NI please put some faders in for the love of dog. We have plenty of knobs, you knob ends.


----------



## K. Johnston (Dec 12, 2020)

I would ask for options for fully weighted or a high-quality semi weighted keybed. Too many midi keyboards are either a descent weighted keybed or a cheap semi weighted implementation.


----------



## Windbag (Dec 15, 2020)

Maybe one with a qwerty keyboard and trackpad on a sliding piano-style key cover. My back has decided it's had quite enough of me hunching over the 88 to control the computer (and yes, I'm already planning a desk rebuild)


Alternatively - JUST a functional keybed with a flat top (the Native one is close, I guess) but seriusly give me whatever controls besides the keys in a separate module I can place where I like.


----------



## Mystic (Dec 15, 2020)

1. Fully weighted, top shelf keys/weight on a midi keyboard. Seriously, companies skimp so much on this one very simple thing. Make a midi keyboard with your top of the line keybeds/keycaps you use on your stage and digital pianos.

2. More mod wheels. I've been asking for this for years. I hate manually switching which CC my modwheel is using. I want to map them out across multiple and not worry about doing that.

3. Motorized faders. Good quality ones. Very few boards have done this and fewer have done it well. I'd happily pay a premium for them to be built on the board. Proper, touch sensitive 100mm faders.

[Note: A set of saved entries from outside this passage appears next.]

(** C8 (amended).  [PhoneValidator.validate phone] yields the normalised
    number [n] iff [n] is "+880" followed by a mobile number [m] (ten
    digits, the first one 1) and the trimmed input, of at most 20
    characters, with everything but digits and '+' removed and one leading
    '+' stripped, is "880"+m, "0"+m or m itself; it is valid exactly when
    it yields a normalised number, and it always carries a non-empty
    message.  [validatePhoneNumber phone] of the OTP service answers [Ok n]
    iff [phone] is "0"+m or "+880"+m with [m] a '1', an operator digit 3-9
    and eight digits, and [n] is "+880"+m; every other input is rejected. *)
Theorem phone_normalization_amended (phone n : string) :
  (PhoneValidator.normalizedNumber (PhoneValidator.validate phone) = Some n <->
     exists m, n = "+880" +:+ m /\ PhoneFacts.accepted_input phone m) /\
  (PhoneValidator.isValid (PhoneValidator.validate phone) = true <->
     is_Some (PhoneValidator.normalizedNumber (PhoneValidator.validate phone))) /\
  PhoneValidator.message (PhoneValidator.validate phone) <> "" /\
  (validatePhoneNumber phone = Ok n <->
     exists m, PhoneFacts.otp_mobile m = true /\
       (phone = "0" +:+ m \/ phone = "+880" +:+ m) /\ n = "+880" +:+ m).
Proof.
  destruct (PhoneFacts.validate_reply phone) as [Hv Hm].
  split; [apply PhoneFacts.validate_normalized_iff|].
  split; [exact Hv|]. split; [exact Hm|].
  apply PhoneFacts.validatePhoneNumber_iff.
Qed.

Lemma phone_normalization_amended_witness :
  validatePhoneNumber "01712345678" = Ok "+8801712345678" /\
  PhoneValidator.normalizedNumber (PhoneValidator.validate " +880 1712-345678 ")
    = Some "+8801712345678".
Proof.
  split.
  - apply (proj2 (proj2 (proj2 (phone_normalization_amended "01712345678" "+8801712345678")))).
    exists "1712345678". split; [vm_compute; reflexivity|].
    split; [left; reflexivity|reflexivity].
  - apply (proj1 (phone_normalization_amended " +880 1712-345678 " "+8801712345678")).
    exists "1712345678". split; [reflexivity|].
    split; [vm_compute; lia|].
    split; [vm_compute; reflexivity|left; vm_compute; reflexivity].
Defined.

(** C9 (counterexample).  [verifyOTP] reads the record with one Redis
    call and deletes it with another, so two requests for a freshly issued
    code whose reads both come before either delete (schedule a, b, a, b,
    a, b) are both accepted. *)
Lemma verifyOTP_concurrent_counterexample :
  run_schedule demo_cfg (T0 + 60000) [true; false; true; false; true; false]
    (VStart "01712345678" (otp issued_record)) (VStart "01712345678" (otp issued_record))
    issued_store =
  (VDone (Ok (prepareVerificationResponse "+8801712345678" None)),
   VDone (Ok (prepareVerificationResponse "+8801712345678" None)),
   redis_delete "otp:+8801712345678" issued_store).
Proof. vm_compute. reflexivity. Qed.

(** C9 (amended).  Consumption is not atomic.  Take a live, intact record
    of the phone's canonical number [n] and two concurrent [verifyOTP]
    requests [a] and [b] with the stored code, each run to completion
    (three steps: read, check and delete, customer lookup) under any
    schedule [s].  When each request reads Redis before the other deletes
    the record, both are accepted.  When one request deletes before the
    other reads ([2 <= lead x s]), that one is accepted and the other is
    answered "OTP not found or has expired".  Either way the record ends up
    deleted. *)
Theorem verifyOTP_concurrent_double_accept (g : otp_config) (phone n : string) (d : otp_data)
    (r : redis) (now : Z) (s : list bool) :
  validatePhoneNumber phone = Ok n ->
  redis_get ("otp:" +:+ n) now r = Some (JOtp d) ->
  phoneNumber d = n ->
  OTP_PATTERN_test (otp d) = true ->
  (now <= expiryTime d)%Z ->
  record_intact g d = true ->
  (3 <= steps_of true s)%nat -> (3 <= steps_of false s)%nat ->
  let ok := VDone (Ok (prepareVerificationResponse n (redis_get_customer ("customer:" +:+ n) r))) in
  let gone := VDone (Ok (mkVerifyReply false OTP_NOT_FOUND n false true None)) in
  run_schedule g now s (VStart phone (otp d)) (VStart phone (otp d)) r =
    (if (2 <=? lead true s)%nat then (ok, gone, redis_delete ("otp:" +:+ n) r)
     else if (2 <=? lead false s)%nat then (gone, ok, redis_delete ("otp:" +:+ n) r)
     else (ok, ok, redis_delete ("otp:" +:+ n) r)).
Proof.
  intros Hv Hg Hp Hc Hexp Hint Ha Hb ok gone.
  exact (run_schedule_same_code g phone n d now r Hv Hg Hp Hc Hexp Hint s Ha Hb).
Qed.

Lemma verifyOTP_concurrent_double_accept_witness :
  validatePhoneNumber "01712345678" = Ok "+8801712345678" /\
  redis_get ("otp:" +:+ "+8801712345678") (T0 + 60000) issued_store = Some (JOtp issued_record) /\
  phoneNumber issued_record = "+8801712345678" /\
  OTP_PATTERN_test (otp issued_record) = true /\
  (T0 + 60000 <= expiryTime issued_record)%Z /\
  record_intact demo_cfg issued_record = true /\
  (3 <= steps_of true [true; false; true; false; true; false])%nat /\
  (3 <= steps_of false [true; false; true; false; true; false])%nat /\
  run_schedule demo_cfg (T0 + 60000) [true; false; true; false; true; false]
    (VStart "01712345678" (otp issued_record)) (VStart "01712345678" (otp issued_record))
    issued_store =
    (VDone (Ok (prepareVerificationResponse "+8801712345678"
                  (redis_get_customer ("customer:" +:+ "+8801712345678") issued_store))),
     VDone (Ok (prepareVerificationResponse "+8801712345678"
                  (redis_get_customer ("customer:" +:+ "+8801712345678") issued_store))),
     redis_delete ("otp:" +:+ "+8801712345678") issued_store).
Proof.
  assert (H1 : validatePhoneNumber "01712345678" = Ok "+8801712345678") by reflexivity.
  assert (H2 : redis_get ("otp:" +:+ "+8801712345678") (T0 + 60000) issued_store
               = Some (JOtp issued_record)) by (vm_compute; reflexivity).
  assert (H3 : phoneNumber issued_record = "+8801712345678") by (vm_compute; reflexivity).
  assert (H4 : OTP_PATTERN_test (otp issued_record) = true) by (vm_compute; reflexivity).
  assert (H5 : (T0 + 60000 <= expiryTime issued_record)%Z) by (vm_compute; discriminate).
  assert (H6 : record_intact demo_cfg issued_record = true) by (vm_compute; reflexivity).
  assert (H7 : (3 <= steps_of true [true; false; true; false; true; false])%nat)
    by (simpl; lia).
  assert (H8 : (3 <= steps_of false [true; false; true; false; true; false])%nat)
    by (simpl; lia).
  exact (conj H1 (conj H2 (conj H3 (conj H4 (conj H5 (conj H6 (conj H7 (conj H8
    (verifyOTP_concurrent_double_accept demo_cfg "01712345678" "+8801712345678"
       issued_record issued_store (T0 + 60000) [true; false; true; false; true; false]
       H1 H2 H3 H4 H5 H6 H7 H8))))))))).
Defined.

(* ================================================================== *)
(** * Further properties of the code *)


Lemma digit_char_is_digit (n : Z) : is_digit (Js.digit_char (n mod 10)) = true.
Proof.
  assert (H : (0 <= n mod 10 < 10)%Z) by (apply Z.mod_pos_bound; lia).
  generalize dependent (n mod 10)%Z. intros m H.
  assert (m = 0 \/ m = 1 \/ m = 2 \/ m = 3 \/ m = 4 \/ m = 5 \/ m = 6 \/ m = 7 \/ m = 8 \/ m = 9)%Z
    as Hm by lia.
  repeat (destruct Hm as [->|Hm]; [reflexivity|]). subst m. reflexivity.
Qed.

Lemma dec_digits_shape (f : nat) : forall (n : Z) (acc : list Ascii.ascii) (k : nat),
  (0 <= n < 10 ^ Z.of_nat k)%Z -> (k <= f)%nat -> (1 <= k)%nat ->
  exists l, Js.dec_digits f n acc = (l ++ acc)%list /\ forallb is_digit l = true /\
            (1 <= length l <= k)%nat.
Proof.
  induction f as [|f IH]; intros n acc k Hn Hk H1; [lia|].
  simpl. destruct (n <? 10)%Z eqn:E.
  - exists [Js.digit_char (n mod 10)]. simpl. rewrite digit_char_is_digit. split; [done|]. split; [done|lia].
  - apply Z.ltb_ge in E.
    destruct k as [|k]; [lia|].
    assert (Hk1 : (1 <= k)%nat).
    { destruct k; [|lia]. simpl in Hn. lia. }
    destruct (IH (n / 10)%Z (Js.digit_char (n mod 10) :: acc) k) as (l & Hl & Hd & Hlen).
    + split; [apply Z.div_pos; lia|]. apply Z.div_lt_upper_bound; [lia|].
      rewrite Nat2Z.inj_succ, Z.pow_succ_r in Hn by lia. lia.
    + lia.
    + exact Hk1.
    + exists (l ++ [Js.digit_char (n mod 10)])%list. rewrite Hl, <- app_assoc. split; [done|].
      rewrite forallb_app, Hd, length_app. simpl. rewrite digit_char_is_digit. split; [done|lia].
Qed.

Lemma show_Z_small (n : Z) : (0 <= n < 10 ^ 6)%Z ->
  forallb is_digit (chars (Js.show_Z n)) = true /\ (1 <= String.length (Js.show_Z n) <= 6)%nat.
Proof.
  intros Hn. unfold Js.show_Z.
  replace (n <? 0)%Z with false by (symmetry; apply Z.ltb_ge; lia).
  destruct (dec_digits_shape 20 n [] 6) as (l & Hl & Hd & Hlen); [exact Hn|lia|lia|].
  rewrite Hl, app_nil_r, length_chars. unfold chars.
  rewrite String.list_ascii_of_string_of_list_ascii. done.
Qed.

Lemma padStart_six (s : string) :
  forallb is_digit (chars s) = true -> (String.length s <= 6)%nat ->
  OTP_PATTERN_test (Js.padStart0 s 6) = true.
Proof.
  intros Hd Hl. unfold OTP_PATTERN_test, Js.padStart0.
  fold (chars (String.string_of_list_ascii (repeat "0"%char (6 - String.length s)) +:+ s)).
  rewrite length_chars, chars_append. unfold chars at 1 3.
  rewrite String.list_ascii_of_string_of_list_ascii, length_app, repeat_length, forallb_app.
  fold (chars s). rewrite Hd, <- length_chars.
  replace (6 - String.length s + String.length s)%nat with 6%nat by lia.
  rewrite andb_true_r. apply andb_true_iff. split; [done|].
  apply forallb_forall. intros x Hx. apply repeat_spec in Hx. subst x. reflexivity.
Qed.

I'm adding one more for shits and giggles: a standardized NKS style format that isn't tied to NI and everyone adopts for keyboard lights that can be properly mapped for keyswitching in any plugin.


----------



## ReleaseCandidate (Dec 16, 2020)

If your (Arturia, I'm talking to you, just in case you didn't notice!) keyboard has a sequencer/arpeggiator and transport control buttons that also start and stop the sequencer/arp, your transport buttons are useless if I can't turn off the seqencer/arp at all!
Add a power switch to your keyboard
Add an input for an expression pedal, that's way more important than a sustain pedal


----------



## Alex Fraser (Dec 16, 2020)

I only want this: 88 quality hammers in the _thinnest enclosure possible_. Stick a couple of wheels on the left hand side in the proper place and be done with it.

Seems like such a device would be popular among composers who typically shunt an '88 under the desk anyway.


----------



## Virtuoso (Dec 16, 2020)

- Sensors under the key caps which you can use as a polyphonic modulation source.

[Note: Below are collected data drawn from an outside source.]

Lemma OrderedDict_keys {B} (raw : list (Key * B)) :
  map fst (OrderedDict Key_eqb raw)
  = rev (nodup Key_eq_dec (rev (map fst raw))).
Proof.
  induction raw as [|[k v] raw IH] using rev_ind; [reflexivity|].
  rewrite OrderedDict_snoc, dict_set_keys, IH.
  rewrite map_app, rev_app_distr. cbn [map fst rev app nodup].
  destruct (in_dec Key_eq_dec k (rev (map fst raw))) as [Hin|Hout].
  - replace (existsb (Key_eqb k)
               (rev (nodup Key_eq_dec (rev (map fst raw))))) with true;
      [reflexivity|].
    symmetry. apply existsb_Key_eqb_In.
    apply (proj1 (in_rev _ _)), (proj2 (nodup_In _ _ _)), Hin.
  - replace (existsb (Key_eqb k)
               (rev (nodup Key_eq_dec (rev (map fst raw))))) with false;
      [reflexivity|].
    symmetry. apply not_true_is_false. intros H.
    apply existsb_Key_eqb_In in H.
    apply (proj2 (in_rev _ _)), (proj1 (nodup_In _ _ _)) in H.
    contradiction.
Qed.

(** The keys of a Descriptor built from a list of pairs, as [read]
    builds it from the entries of the stream, are the keys of the list in
    the order in which each first occurs; a repeated key keeps the place
    of its first entry.  When no key repeats the map is the list. *)
Theorem Descriptor_keys_in_first_occurrence_order :
  forall (cls : pyclass) (name : ustr) (classID : Key)
         (raw : list (Key * element)),
    exists items,
      new_Descriptor cls name classID raw
      = descriptor_obj cls name classID items
      /\ map fst items = rev (nodup Key_eq_dec (rev (map fst raw)))
      /\ (NoDup (map fst raw) -> items = raw).
Proof.
  intros cls name classID raw.
  exists (OrderedDict Key_eqb raw). split; [reflexivity|].
  split; [apply OrderedDict_keys|].
  intros H. apply OrderedDict_id; [apply Key_eqb_eq|exact H].
Qed.

Lemma Descriptor_keys_in_first_occurrence_order_witness :
  exists items,
    new_Descriptor Descriptor [] (RawKey [x01])
      [(RawKey [x02], bool_obj Bool true); (RawKey [x03], bool_obj Bool true)]
    = descriptor_obj Descriptor [] (RawKey [x01]) items
    /\ items
       = [(RawKey [x02], bool_obj Bool true);
          (RawKey [x03], bool_obj Bool true)].
Proof.
  destruct (Descriptor_keys_in_first_occurrence_order Descriptor []
              (RawKey [x01])
              [(RawKey [x02], bool_obj Bool true);
               (RawKey [x03], bool_obj Bool true)])
    as (items & H1 & _ & H3).
  exists items. split; [exact H1|]. apply H3.
  repeat constructor; cbn; intuition discriminate.
Defined.

(** ** No encoding is the start of another *)

(** Two trees of one class that encode, with no empty [bytes] key, have
    encodings neither of which is the start of the other, unless they are
    the same tree: the encoding tells the trees apart and tells where a
    tree ends. *)
Theorem encoding_is_prefix_free :
  forall (K : constants) (e1 e2 : element) (bs1 bs2 rest : bytes),
    constants_ok K ->
    valid K e1 = true -> keys_nonempty e1 = true ->
    valid K e2 = true -> keys_nonempty e2 = true ->
    class_of e1 = class_of e2 ->
    tobytes K e1 = Ok bs1 ->
    tobytes K e2 = Ok bs2 ->
    bs2 = bs1 ++ rest ->
    e1 = e2 /\ rest = [].
Proof.
  intros K e1 e2 bs1 bs2 rest HK V1 N1 V2 N2 Hcls T1 T2 ->.
  unfold tobytes in T1, T2.
  destruct (write K e1 []) as [[n1 o1]| |] eqn:W1; try discriminate T1.
  destruct (write K e2 []) as [[n2 o2]| |] eqn:W2; try discriminate T2.
  inversion T1; subst o1. inversion T2; subst o2. clear T1 T2.
  pose proof (depth_below_length K e1 n1 bs1 W1) as D1.
  pose proof (depth_below_length K e2 n2 _ W2) as D2.
  assert (F1 : (depth e1 <= S (length (bs1 ++ rest)))%nat)
    by (rewrite length_app; lia).
  pose proof (codec_element K e1 HK V1 N1 _ F1 n1 bs1 W1 rest []) as R1.
  pose proof (codec_element K e2 HK V2 N2 _ D2 n2 _ W2 [] []) as R2.
  rewrite app_nil_r, <- Hcls, R1 in R2.
  inversion R2. auto.
Qed.

Lemma encoding_is_prefix_free_witness :
  bool_obj Bool true = bool_obj Bool true /\ @nil byte = [].
Proof.
  apply (encoding_is_prefix_free psd (bool_obj Bool true)
           (bool_obj Bool true) [x01] [x01] [] psd_ok);
    reflexivity.
Defined.

(** ** Looking an entry up *)

Lemma encode_ascii_bytes (s : ustr) (b : bytes) :
  encode_ascii s = Some b -> length b = length s.
Proof.
  revert b. induction s as [|u s IH]; intros b H.
  - inversion H. reflexivity.
  - cbn [encode_ascii] in H.
    destruct ((0 <=? u) && (u <? 128)); [|discriminate H].
    destruct (encode_ascii s) as [b'|]; [|discriminate H].
    inversion H. cbn. f_equal. now apply IH.
Qed.

(** [Descriptor.__getitem__]: a [str] key finds what its ASCII bytes
    find, and a [str] with a character from 128 on raises
    [UnicodeEncodeError] whatever the map holds; the last pair given to
    the constructor under a [bytes] key is the one found; a key under
    which the map holds nothing raises [KeyError]. *)
Theorem Descriptor_getitem_finds_last :
  forall (items raw pre post : list (Key * element)) (b : bytes)
         (s : ustr) (v : element),
    (encode_ascii s = Some b ->
     Descriptor_getitem items (inr s) = Descriptor_getitem items (inl b))
    /\ (encode_ascii s = None ->
        Descriptor_getitem items (inr s) = inl UnicodeEncodeError)
    /\ (raw = pre ++ (RawKey b, v) :: post ->
        ~ In (RawKey b) (map fst post) ->
        Descriptor_getitem (OrderedDict Key_eqb raw) (inl b) = inr v)
    /\ (~ In (RawKey b) (map fst raw) ->
        Descriptor_getitem (OrderedDict Key_eqb raw) (inl b) = inl KeyError).
Proof.
  intros items raw pre post b s v. split; [|split; [|split]].
  - intros H. unfold Descriptor_getitem. now rewrite H.
  - intros H. unfold Descriptor_getitem. now rewrite H.
  - intros -> Hpost. unfold Descriptor_getitem.
    rewrite OrderedDict_last_wins; [reflexivity|apply Key_eqb_eq|exact Hpost].
  - intros Hout. unfold Descriptor_getitem, OrderedDict.
    rewrite OrderedDict_fold_get; [reflexivity|apply Key_eqb_eq|exact Hout].
Qed.

Lemma Descriptor_getitem_finds_last_witness :
  Descriptor_getitem
    [(RawKey (b4 "N" "m" " " " "), bool_obj Bool true)] (inr [78; 109; 32; 32])
  = Descriptor_getitem
      [(RawKey (b4 "N" "m" " " " "), bool_obj Bool true)]
      (inl (b4 "N" "m" " " " "))
  /\ Descriptor_getitem
       (OrderedDict Key_eqb
          ([(RawKey [x01], bool_obj Bool false)]
             ++ (RawKey [x01], bool_obj Bool true) :: []))
       (inl [x01])
     = inr (bool_obj Bool true)
  /\ Descriptor_getitem
       (OrderedDict Key_eqb [(RawKey [x01], bool_obj Bool true)])
       (inl [x02])
     = inl KeyError.
Proof.
  split; [|split].
  - apply (Descriptor_getitem_finds_last
             [(RawKey (b4 "N" "m" " " " "), bool_obj Bool true)]
             [] [] [] (b4 "N" "m" " " " ") [78; 109; 32; 32]
             (bool_obj Bool true)).
    reflexivity.
  - apply (Descriptor_getitem_finds_last []
             ([(RawKey [x01], bool_obj Bool false)]
                ++ (RawKey [x01], bool_obj Bool true) :: [])
             [(RawKey [x01], bool_obj Bool false)] [] [x01] []
             (bool_obj Bool true)).
    + reflexivity.
    + cbn. tauto.
  - apply (Descriptor_getitem_finds_last []
             [(RawKey [x01], bool_obj Bool true)]
             [] [] [x02] [] (bool_obj Bool true)).
    cbn. intros [H|[]]. discriminate H.
Defined.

- Do away with displays altogether and put an iPad stand there instead with Wifi/Bluetooth/Wired options for connection. Why waste money on crappy low resolution laggy resistive touch screen displays when you could have an upgradable 13" 2732x2048 multitouch capacitive screen!


----------



## bill5 (Dec 16, 2020)

Because I don't own and have zero desire to buy an iPad just to play a keyboard (and mostly hate touch screens as well)? I could see that being a cool upgrade option for some, but eliminating built-in display is madness, madness I say


----------



## Justin L. Franks (Dec 17, 2020)

Alex Fraser said:


> I only want this: 88 quality hammers in the _thinnest enclosure possible_. Stick a couple of wheels on the left hand side in the proper place and be done with it.
> 
> Seems like such a device would be popular among composers who typically shunt an '88 under the desk anyway.



Doepfer LMK4+. Fatar TP/40GH keybed, and the enclosure is already quite small. But it is even available without an enclosure. Then just slap together a wooden enclosure that is barely larger than the keybed and control plate.


----------



## Windbag (Dec 18, 2020)

Justin L. Franks said:


> Doepfer LMK4+. Fatar TP/40GH keybed, and the enclosure is already quite small. But it is even available without an enclosure. Then just slap together a wooden enclosure that is barely larger than the keybed and control plate.



I wound up the SL88 Grand for pretty much the same reason - pretty happy with that Fatar TP-40WOOD action. The side panels are extremely slim, and while I like the placement and idea behind the control sticks (instead of wheels) my one major disappointment is the deadband on the spring-loaded sticks. This has been a minimal issue for me because of the 6 axes, 3 aren't spring-loaded (the right most stick is basically an XY pad) and you can assign any CC to any axis....and I've been moving away from tying up my left hand on controls anyway, in favor of foot and breath controls.

Here's where it gets interesting: the board construction is very modular and connected by ribbon cable that literally unplug. Remove some screws (I have) and you've got a keybed "unit" with the steel bottom/front panel, and a top panel with the primary control board (screen, knob, pedal jacks and usb) and a secondary daughter board for the control sticks. If you're looking to custom build, you can pull those out and place them wherever you like (the sticks even require a nice round hole) leaving a perfectly flat top. Behind the black keys (which are, at this point, the tallest thing on the board), the action is all at or below the white keycap level. 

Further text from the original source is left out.